Add ChunkedSeq: chunk-based immutable sequence#795
najuna-brian wants to merge 2 commits intotypelevel:masterfrom
najuna-brian:add-chunked-seq

Conversation

@najuna-brian
Copy link

@najuna-brian najuna-brian commented Feb 10, 2026

Description

Summary

This PR adds ChunkedSeq[+A], an immutable sequence backed by a balanced tree of contiguous array chunks. It fills a gap in the collections ecosystem by combining O(1) concatenation (like Chain) with cache-friendly O(N) iteration (like Vector) and O(log N) indexed access.
Addresses #634

Motivation

Existing immutable sequences force a trade-off:

Structure Prepend Append Concat Index Iteration cache locality
List O(1) O(N) O(N) O(N) Poor (pointer chasing)
Vector O(~1) O(~1) O(N) O(~1) Good
Chain O(1) O(1) O(1) O(N) Poor (unbalanced tree)
ChunkedSeq O(1) O(1) O(1) O(log N) Good (array chunks)

ChunkedSeq is useful when you need to build a sequence cheaply via prepend/append/concat (e.g. collecting results from multiple sources) and then consume it via iteration or indexed lookup.

Design

Internally, ChunkedSeq is a sealed abstract class with three node types:

  • EmptyNode: the singleton empty sequence
  • Chunk: a contiguous Array[Any] slice holding up to 32 elements
  • Concat: a binary tree node pairing two subtrees with a cached total size

Elements live in bounded-size array chunks at the leaves.
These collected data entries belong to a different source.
(* ===== verification/Prelude.v ===== *)
(** * MCF-KV: a verification development

    MCF-KV is a key-value store derived from LevelDB.  Updates go to a
    write-ahead log and to a memtable; a full memtable is flushed to a table
    file; table files are not arranged in levels but found through a global
    index in persistent memory, which maps a key to the number of the file
    that holds its newest value; files that overlap are merged by compactions.
    This library models the store in Gallina, component by component, and
    proves what each component promises to the ones that use it.

    ** The program and the files

    The index, [src/multi-cuckoo-index], is an array of cuckoo filters and an
    ordered tree for the keys whose fingerprint is taken:
    - [NvmTable.v], [Hashing.v], [Cuckoo.v]: the bucket array
      ([nvmsingletable.h]), the hash ([util/hashutil.h]) and the filter
      ([cuckoo.cc]); [CuckooRehash.v]: what a rehash keeps;
    - [FFPage.v], [FFBtree.v]: pages and operations of the FAST-FAIR B+-tree
      ([ff_btreee.h], [ff_btreee.cc]), on a heap of pages; [FFEntries.v],
      [FFPageSpec.v], [FFLevels.v], [FFTree.v]: the sorted lists, the pages, the
      shape of a tree, and that it is a map;
    - [KeyTree.v]: the interface (a class with its laws) through which the
      index uses the tree, and the FAST-FAIR tree as an instance;
    - [MultiCuckoo.v], [MultiCuckooSpec.v]: the index
      ([multi_cuckoo_index.cc]) with its background thread and rehash threads
      as steps, and its refinement of a finite map.

    Files, [include/leveldb/env.h]:
    - [Files.v]: the interfaces of writable, sequential and random-access files
      as classes, with the contracts that logs and tables rely on;
    - [MemEnv.v]: the in-memory environment ([helpers/memenv/memenv.cc]), an
      instance, and its refinement of a map from names to byte strings;
    - [PosixEnv.v], [PosixSpec.v], [PosixSched.v]: the POSIX environment
      ([util/env_posix.cc]) over a class of system calls, its files as an
      instance, and its background thread as a transition system;
    - [FileName.v]: names of files ([db/filename.cc], [util/logging.cc]).

    Encodings and helpers: [Status.v] ([util/status.cc]), [Coding.v]
    ([util/coding.cc]), [Bloom.v] ([util/bloom.cc], [util/hash.cc]),
    [Crc32cTables.v] and [Crc32c.v] ([util/crc32c.cc]), [Comparator.v]
    ([util/comparator.cc]), [Random.v] ([util/random.h]), [Arena.v]
    ([util/arena.cc]), [Cache.v], [CacheSpec.v] and [CacheBlocks.v]
    ([util/cache.cc]).

    Logs and versions:
    - [Log.v], [LogSpec.v], [LogSafe.v]: [db/log_writer.cc] and
      [db/log_reader.cc], recovery from a truncated log, and reading of
      arbitrary files;
    - [DbFormat.v], [VersionEdit.v]: internal keys ([db/dbformat.cc]) and the
      records of the descriptor ([db/version_edit.cc]);
    - [Version.v], [VersionSpec.v]: versions and [VersionControl]
      ([db/version.cc], [db/version_control.cc]) with the choice of merge
      candidates, [LogAndApply] and the recovery of the descriptor.

    Memtables and tables:
    - [SkipList.v], [SkipListSpec.v], [MemTable.v], [WriteBatch.v]:
      [db/skiplist.h], [db/memtable.cc], [db/write_batch.cc];
    - [Iterator.v]: the interface of iterators as a class and its contract, the
      position in a list of entries; [Merger.v], [MergerSpec.v], [TwoLevel.v]:
      [table/merger.cc] and [table/two_level_iterator.cc], clients and
      instances of it;
    - [Block.v], [BlockSpec.v], [FilterBlock.v], [TableFormat.v],
      [TableBuilder.v], [Table.v]: [src/table]; [TableSpec.v],
      [TableReadSpec.v], [TableProps.v]: what a builder writes, a table reads.

    The engine, [db/db_impl.cc]:
    - [DbIter.v], [DbIterSpec.v]: the iterator of users ([db/db_iter.cc]);
    - [DbWrite.v], [DbWriteSpec.v]: writers with their queue and groups,
      [MakeRoomForWrite], [Get], and runs of them as a step relation; the
      tables below are behind the class [Levels] with the laws [LevelsSpec];
    - [DbRecover.v], [DbRecoverSpec.v]: the replay of logs; [DbProps.v]: the
      theorems on runs and recovery, and an instance of [Levels];
    - [DbTables.v], [DbTablesSpec.v]: [db/builder.cc], [db/table_cache.cc] and
      [Version::Get];
    - [DbCompact.v], [DbCompactSpec.v]: compactions.

    ** Conventions

    A byte string is a list of bytes.  Integers are in [Z]; where the code
    uses a machine width the model reduces with [u8], [u16], [u32], [u64] or
    [i32] at the place where the code converts or may wrap.  [None] is what the
    source leaves undefined: an access out of bounds or through a null pointer,
    a division by zero, an uninitialised value; and a loop that runs out of
    fuel.  A theorem that an operation gives [Some] thus says that it returns
    and stays within bounds.  Errors are values of [Status].  Pointers to
    shared mutable objects are addresses in a [gmap].  Assertions are compiled
    out ([NDEBUG]).

    What is not in the repository, or not determined by it, is an argument:
    memory and page allocation, random draws and hash seeds, addresses (on
    which the checksum's alignment depends), the order in which an
    [unordered_map] is visited, [double] arithmetic, system calls, the
    compression library and the accelerated checksum.  Their documented
    behaviour is stated in classes ([CrcPortSpec], [SnappyPortSpec], the laws
    of the system calls in [PosixSpec.v]) or as named hypotheses; every such
    theorem has a witness with concrete arguments.

    ** The theorems

    - Refinement.  The index is a map in every reachable state of its threads
      ([MultiCuckooSpec.v]), so are the tree ([KeyTree.v]) and the in-memory
      environment; a skip list is a sorted list, a memtable answers with the
      newest entry; the iterators visit the lists their contracts name; the
      database reads the map of the updates that were acknowledged, in every
      interleaving ([DbProps.v]).
    - Composition of flush and compaction.  A flushed memtable answers as
      before ([DbTablesSpec.v]); the outputs of a compaction answer, for the
      keys the index gives them, as the inputs did ([DbCompactSpec.v]).
    - Round trips.  Status, varints, edits, file names, batches, blocks,
      tables, POSIX files, logs under truncation, the descriptor, the database
      after a crash that cuts its log.
    - Invariants and safety.  Arena ranges are disjoint, the cache frees
      nothing that is held, versions stay well formed, filters have no false
      negatives, the background thread loses nothing it was given.
    - Equivalence.  The table-driven checksum is the bitwise CRC-32C.
    - Termination.  The log reader returns on every file; the loops of the
      other operations return in the theorems on them.
    - Error behaviour.  Keys that an eviction makes unfindable, lengths that
      wrap in a block entry, files that come back when a descriptor is
      recovered, a lock that is lost by a second attempt: the code as it is,
      stated as theorems.

    ** Fuel

    Loops that are not structural take fuel.  The theorems ask for fuel above
    a measure that the caller knows: the number of entries of an iterator or
    of a memtable, the length of a file, the number of records of a log.  The
    loops of the index have the bounds of the code itself ([kMaxCuckoo]
    evictions, the slots of a table, the records of a page).

    ** Not modelled

    - Opening and closing a database, properties, [DeleteObsoleteFiles],
      [BackgroundCall] and the statistics of [db_impl.cc]: options and calls
      that order the operations modelled here.  [CompactMemTable] is modelled
      over [Levels]; the instance of [Levels] keeps its tables in memory, and
      the flush, the versions and the compactions of table files have theorems
      of their own.
    - Memory reclamation by reference counts of memtables and versions, the
      destructors of iterators, and the memory-order annotations for readers
      that run beside a writer of a skip list or of a page.
    - [RangeIterator] of [merger.cc], [TryToPick] and [Version::Evict], which
      nothing calls; [AddIterators] and hence the iterator over all files,
      which indexes maps by position.
    - The older B-tree under [src/index], the persistent allocator behind
      [pmalloc], the C binding, repair, dumping, and the benchmarks: code that
      the engine does not depend on, or input and output only. *)

From stdpp Require Export base gmap list list_numbers numbers sorting.
From coqutil Require Export Byte Word.LittleEndianList.
From coqutil Require Import Z.bitblast.
From Stdlib Require Export Permutation ZArith Lia.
The balanced tree spine keeps structural operations at O(log N), while sequential iteration visits contiguous memory within each chunk for good cache behavior. All operations are stack-safe.

Complexity

Operation Complexity Notes
:: / :+ / ++ O(1) Creates a Concat node; no copying
uncons / unsnoc O(log N) amortized Iterative, stack-safe
get / getUnsafe O(log N) @tailrec tree walk
take / drop / updated O(log N) Shares unaffected subtrees
foldLeft / toIterator / map O(N) Explicit stack; visits chunks contiguously
size / isEmpty O(1) Cached at each node

Cats typeclass instances

Provided with proper implicit priority via ChunkedSeqInstances0 / ChunkedSeqInstances1:

  • Monad, Alternative, Traverse, CoflatMap, FunctorFilter
  • Eq / PartialOrder / Order (when the element type supports it)
  • Monoid, Show

Implementation patterns

Follows existing conventions from TreeList and HashMap:

  • sealed abstract class with private[collections] internal subtypes
  • isInstanceOf / asInstanceOf over pattern matching for performance
  • @tailrec and explicit stacks for stack safety
  • Array[Any] + System.arraycopy for cache-friendly internals
  • Structure-preserving returns (filter returns this when nothing is removed)

What's included

File Lines Purpose
core/.../ChunkedSeq.scala 982 Core data structure, companion object, typeclass instances
scalacheck/.../ArbitraryChunkedSeq.scala 35 Arbitrary and Cogen instances for property-based testing
tests/.../ChunkedSeqSuite.scala 311 158 tests — law checking + property-based homomorphism tests
bench/.../ChunkedSeqBench.scala 149 JMH benchmarks vs List and Vector
docs/chunkedseq.md 137 Documentation page with scala mdoc examples
docs/directory.conf +1 Navigation entry for the new page

Testing

158 tests, all passing across Scala 2.12, 2.13, and 3.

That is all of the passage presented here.